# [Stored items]
(** * Font & Direction Changer: a shallow embedding of the extension's core

    The browser extension consists of four scripts:
    - [content.js]   (the Style Injector, one instance per page),
    - [popup.js]     (the Popup editor),
    - [background.js] (the Dispatcher / service worker),
    - [settings.js]  (the Settings manager: export / import).

    Each script is embedded below in a module of its own; functions keep
    the names they have in the JavaScript source.  JavaScript values are
    modelled by the type [jsval]; strings are sequences of ASCII
    characters; numbers are exact rationals (binary64 rounding is not
    modelled).  The DOM is a tree of nodes whose elements carry a unique
    key standing for object identity.  Platform services that the source
    calls but does not define (URL parsing, JSON, the random generator, the
    storage quota, message delivery) are explicit parameters of the
    functions that use them. *)

From Stdlib Require Import Ascii String QArith Qabs Qround Lqa.
From stdpp Require Import base option list strings gmap fin_maps.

# [Exercise]
Copy the records above exactly, please, but only from the first line through the line containing "key standing for".

# [Problem solution]
(** * Font & Direction Changer: a shallow embedding of the extension's core

    The browser extension consists of four scripts:
    - [content.js]   (the Style Injector, one instance per page),
    - [popup.js]     (the Popup editor),
    - [background.js] (the Dispatcher / service worker),
    - [settings.js]  (the Settings manager: export / import).

    Each script is embedded below in a module of its own; functions keep
    the names they have in the JavaScript source.  JavaScript values are
    modelled by the type [jsval]; strings are sequences of ASCII
    characters; numbers are exact rationals (binary64 rounding is not
    modelled).  The DOM is a tree of nodes whose elements carry a unique
    key standing for object identity.  Platform services that the source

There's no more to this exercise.